= HOW TO COMPLETE THIS TASK =
Starting with the line that contains "iDestruct (contents_owned with", copy every line through the end of the data below, exactly and with nothing added.
SUPPLIED DATA START
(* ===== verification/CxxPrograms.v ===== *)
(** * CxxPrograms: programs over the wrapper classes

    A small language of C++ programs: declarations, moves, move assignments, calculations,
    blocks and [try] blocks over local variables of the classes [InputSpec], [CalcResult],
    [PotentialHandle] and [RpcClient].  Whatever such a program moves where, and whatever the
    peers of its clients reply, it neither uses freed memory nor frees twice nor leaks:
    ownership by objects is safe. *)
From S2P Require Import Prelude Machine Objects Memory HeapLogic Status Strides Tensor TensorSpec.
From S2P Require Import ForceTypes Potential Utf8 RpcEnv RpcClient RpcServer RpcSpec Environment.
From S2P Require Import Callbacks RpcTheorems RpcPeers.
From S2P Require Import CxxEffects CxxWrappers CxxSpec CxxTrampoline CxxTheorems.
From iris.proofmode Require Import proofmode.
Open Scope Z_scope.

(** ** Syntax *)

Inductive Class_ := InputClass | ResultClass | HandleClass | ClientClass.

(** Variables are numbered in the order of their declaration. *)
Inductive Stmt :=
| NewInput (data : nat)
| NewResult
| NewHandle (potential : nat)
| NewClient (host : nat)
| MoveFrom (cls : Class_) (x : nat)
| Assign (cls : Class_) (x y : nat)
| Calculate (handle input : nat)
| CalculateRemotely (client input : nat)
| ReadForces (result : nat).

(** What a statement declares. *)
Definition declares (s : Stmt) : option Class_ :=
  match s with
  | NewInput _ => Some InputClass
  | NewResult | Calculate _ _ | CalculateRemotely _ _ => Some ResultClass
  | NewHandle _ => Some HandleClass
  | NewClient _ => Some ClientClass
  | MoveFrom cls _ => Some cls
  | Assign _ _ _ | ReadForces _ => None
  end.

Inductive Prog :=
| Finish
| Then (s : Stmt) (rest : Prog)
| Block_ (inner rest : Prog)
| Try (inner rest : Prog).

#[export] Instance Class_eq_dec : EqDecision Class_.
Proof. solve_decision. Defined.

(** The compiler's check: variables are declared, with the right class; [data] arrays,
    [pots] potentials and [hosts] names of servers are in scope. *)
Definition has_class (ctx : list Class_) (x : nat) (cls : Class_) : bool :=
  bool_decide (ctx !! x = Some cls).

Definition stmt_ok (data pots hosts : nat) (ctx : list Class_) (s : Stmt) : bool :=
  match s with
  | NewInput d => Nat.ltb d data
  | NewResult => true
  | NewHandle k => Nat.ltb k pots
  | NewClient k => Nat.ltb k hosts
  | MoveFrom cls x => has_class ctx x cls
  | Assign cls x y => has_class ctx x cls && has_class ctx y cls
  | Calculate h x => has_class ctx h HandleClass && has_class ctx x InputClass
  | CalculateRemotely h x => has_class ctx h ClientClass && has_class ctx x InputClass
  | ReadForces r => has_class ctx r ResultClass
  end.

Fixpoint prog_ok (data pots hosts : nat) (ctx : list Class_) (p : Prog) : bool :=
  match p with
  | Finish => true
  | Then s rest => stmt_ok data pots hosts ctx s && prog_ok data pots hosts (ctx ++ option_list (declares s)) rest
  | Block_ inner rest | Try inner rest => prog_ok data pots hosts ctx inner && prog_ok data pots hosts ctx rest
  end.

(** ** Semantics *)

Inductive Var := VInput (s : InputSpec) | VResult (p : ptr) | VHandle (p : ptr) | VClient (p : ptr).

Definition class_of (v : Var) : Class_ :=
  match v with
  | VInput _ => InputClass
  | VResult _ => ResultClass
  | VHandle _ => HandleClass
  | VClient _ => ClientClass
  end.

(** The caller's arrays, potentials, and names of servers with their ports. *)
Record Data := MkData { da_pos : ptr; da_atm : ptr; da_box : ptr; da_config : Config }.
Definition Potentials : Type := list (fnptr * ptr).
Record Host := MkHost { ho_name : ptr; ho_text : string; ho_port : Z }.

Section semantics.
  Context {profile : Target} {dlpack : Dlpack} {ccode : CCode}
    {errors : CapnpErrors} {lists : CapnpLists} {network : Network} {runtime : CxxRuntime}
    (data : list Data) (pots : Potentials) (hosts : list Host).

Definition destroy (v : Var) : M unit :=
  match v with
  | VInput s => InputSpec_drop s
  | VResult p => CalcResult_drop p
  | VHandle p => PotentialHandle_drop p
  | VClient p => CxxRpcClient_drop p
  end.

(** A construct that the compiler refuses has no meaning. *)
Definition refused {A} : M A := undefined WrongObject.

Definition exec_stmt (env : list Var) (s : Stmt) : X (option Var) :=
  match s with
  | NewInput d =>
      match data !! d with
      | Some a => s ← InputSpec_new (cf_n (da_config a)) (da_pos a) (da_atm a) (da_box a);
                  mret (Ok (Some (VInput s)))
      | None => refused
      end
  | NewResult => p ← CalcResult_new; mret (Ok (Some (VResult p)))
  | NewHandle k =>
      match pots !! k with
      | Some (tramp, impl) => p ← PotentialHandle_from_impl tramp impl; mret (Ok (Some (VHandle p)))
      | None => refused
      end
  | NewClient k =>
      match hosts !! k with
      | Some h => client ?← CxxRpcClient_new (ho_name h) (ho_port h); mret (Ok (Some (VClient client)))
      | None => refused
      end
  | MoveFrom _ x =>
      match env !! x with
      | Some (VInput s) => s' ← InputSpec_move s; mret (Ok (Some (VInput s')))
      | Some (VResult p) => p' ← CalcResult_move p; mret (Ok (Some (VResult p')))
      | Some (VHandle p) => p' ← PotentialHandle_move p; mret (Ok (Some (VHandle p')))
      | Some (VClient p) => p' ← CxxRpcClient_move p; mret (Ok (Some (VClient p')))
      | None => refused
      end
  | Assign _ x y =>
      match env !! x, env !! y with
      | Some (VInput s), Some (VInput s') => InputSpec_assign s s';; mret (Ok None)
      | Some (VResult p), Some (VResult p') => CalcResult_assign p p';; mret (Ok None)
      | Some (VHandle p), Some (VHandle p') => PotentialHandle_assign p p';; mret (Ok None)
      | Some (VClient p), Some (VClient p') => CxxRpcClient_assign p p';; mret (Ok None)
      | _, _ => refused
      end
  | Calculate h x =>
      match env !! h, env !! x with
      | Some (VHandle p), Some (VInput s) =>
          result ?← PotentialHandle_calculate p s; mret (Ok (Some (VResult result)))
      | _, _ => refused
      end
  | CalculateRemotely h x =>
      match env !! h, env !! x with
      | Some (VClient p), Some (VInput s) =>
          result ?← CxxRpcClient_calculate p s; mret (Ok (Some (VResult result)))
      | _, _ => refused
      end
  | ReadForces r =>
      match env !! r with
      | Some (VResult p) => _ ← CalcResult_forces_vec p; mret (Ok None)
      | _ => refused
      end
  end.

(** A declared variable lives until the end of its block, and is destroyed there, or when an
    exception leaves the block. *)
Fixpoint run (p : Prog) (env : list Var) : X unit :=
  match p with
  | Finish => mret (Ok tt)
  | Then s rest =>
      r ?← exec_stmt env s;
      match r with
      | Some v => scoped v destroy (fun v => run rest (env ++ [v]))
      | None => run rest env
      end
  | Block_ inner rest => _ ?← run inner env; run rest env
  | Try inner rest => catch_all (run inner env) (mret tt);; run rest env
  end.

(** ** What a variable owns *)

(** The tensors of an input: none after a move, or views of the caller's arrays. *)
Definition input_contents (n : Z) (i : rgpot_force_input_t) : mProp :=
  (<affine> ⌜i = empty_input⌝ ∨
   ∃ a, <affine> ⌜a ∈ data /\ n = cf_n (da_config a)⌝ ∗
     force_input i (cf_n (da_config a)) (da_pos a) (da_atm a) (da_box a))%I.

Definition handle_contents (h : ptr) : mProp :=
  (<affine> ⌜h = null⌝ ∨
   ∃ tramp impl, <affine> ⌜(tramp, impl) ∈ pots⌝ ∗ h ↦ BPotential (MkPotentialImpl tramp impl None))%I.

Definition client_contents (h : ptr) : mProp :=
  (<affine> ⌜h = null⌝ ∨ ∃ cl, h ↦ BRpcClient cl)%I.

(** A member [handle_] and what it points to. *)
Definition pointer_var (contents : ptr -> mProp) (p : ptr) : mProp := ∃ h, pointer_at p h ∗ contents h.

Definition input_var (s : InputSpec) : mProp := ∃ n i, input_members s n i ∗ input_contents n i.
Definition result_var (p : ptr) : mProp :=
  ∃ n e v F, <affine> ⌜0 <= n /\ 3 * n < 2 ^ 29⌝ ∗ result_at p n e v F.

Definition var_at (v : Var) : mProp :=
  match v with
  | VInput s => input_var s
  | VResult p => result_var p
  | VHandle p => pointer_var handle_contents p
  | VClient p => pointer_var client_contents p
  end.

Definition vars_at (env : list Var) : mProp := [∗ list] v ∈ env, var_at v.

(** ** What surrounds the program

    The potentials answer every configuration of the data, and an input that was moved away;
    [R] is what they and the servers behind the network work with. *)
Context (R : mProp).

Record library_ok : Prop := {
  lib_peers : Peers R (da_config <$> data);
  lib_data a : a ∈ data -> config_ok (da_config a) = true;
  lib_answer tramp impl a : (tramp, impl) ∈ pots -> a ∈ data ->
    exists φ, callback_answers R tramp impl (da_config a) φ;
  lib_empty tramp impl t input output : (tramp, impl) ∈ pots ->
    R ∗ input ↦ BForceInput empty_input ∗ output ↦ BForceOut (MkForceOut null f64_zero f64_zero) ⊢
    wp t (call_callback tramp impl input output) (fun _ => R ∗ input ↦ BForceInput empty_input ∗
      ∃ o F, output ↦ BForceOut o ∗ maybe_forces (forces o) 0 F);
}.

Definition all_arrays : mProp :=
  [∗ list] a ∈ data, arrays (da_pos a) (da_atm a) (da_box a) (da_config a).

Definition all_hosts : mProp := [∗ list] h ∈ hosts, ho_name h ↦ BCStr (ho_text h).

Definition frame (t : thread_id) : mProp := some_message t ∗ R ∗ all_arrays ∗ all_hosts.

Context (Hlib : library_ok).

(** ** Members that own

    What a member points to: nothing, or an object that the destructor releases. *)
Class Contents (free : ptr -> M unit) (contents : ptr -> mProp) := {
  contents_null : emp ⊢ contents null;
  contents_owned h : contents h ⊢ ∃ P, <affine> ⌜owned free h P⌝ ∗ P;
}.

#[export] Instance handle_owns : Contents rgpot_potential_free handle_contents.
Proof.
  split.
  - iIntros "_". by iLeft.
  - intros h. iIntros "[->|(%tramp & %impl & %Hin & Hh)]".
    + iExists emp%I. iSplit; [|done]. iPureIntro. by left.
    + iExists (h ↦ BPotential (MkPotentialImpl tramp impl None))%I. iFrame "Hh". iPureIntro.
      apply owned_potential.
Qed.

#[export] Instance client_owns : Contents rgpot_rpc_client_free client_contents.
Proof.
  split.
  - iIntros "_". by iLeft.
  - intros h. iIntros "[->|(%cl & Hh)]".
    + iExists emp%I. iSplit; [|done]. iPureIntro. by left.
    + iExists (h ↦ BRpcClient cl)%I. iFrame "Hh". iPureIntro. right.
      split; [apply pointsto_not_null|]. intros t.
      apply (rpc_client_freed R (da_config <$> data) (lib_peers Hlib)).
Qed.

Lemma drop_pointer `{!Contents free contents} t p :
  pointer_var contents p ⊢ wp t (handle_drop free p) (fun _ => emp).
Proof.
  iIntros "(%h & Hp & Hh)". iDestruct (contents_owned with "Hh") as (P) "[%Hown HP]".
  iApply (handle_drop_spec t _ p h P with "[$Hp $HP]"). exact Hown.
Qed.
SUPPLIED DATA END
= REPLY TO THE TASK =
  iIntros "(%h & Hp & Hh)". iDestruct (contents_owned with "Hh") as (P) "[%Hown HP]".
  iApply (handle_drop_spec t _ p h P with "[$Hp $HP]"). exact Hown.
Qed.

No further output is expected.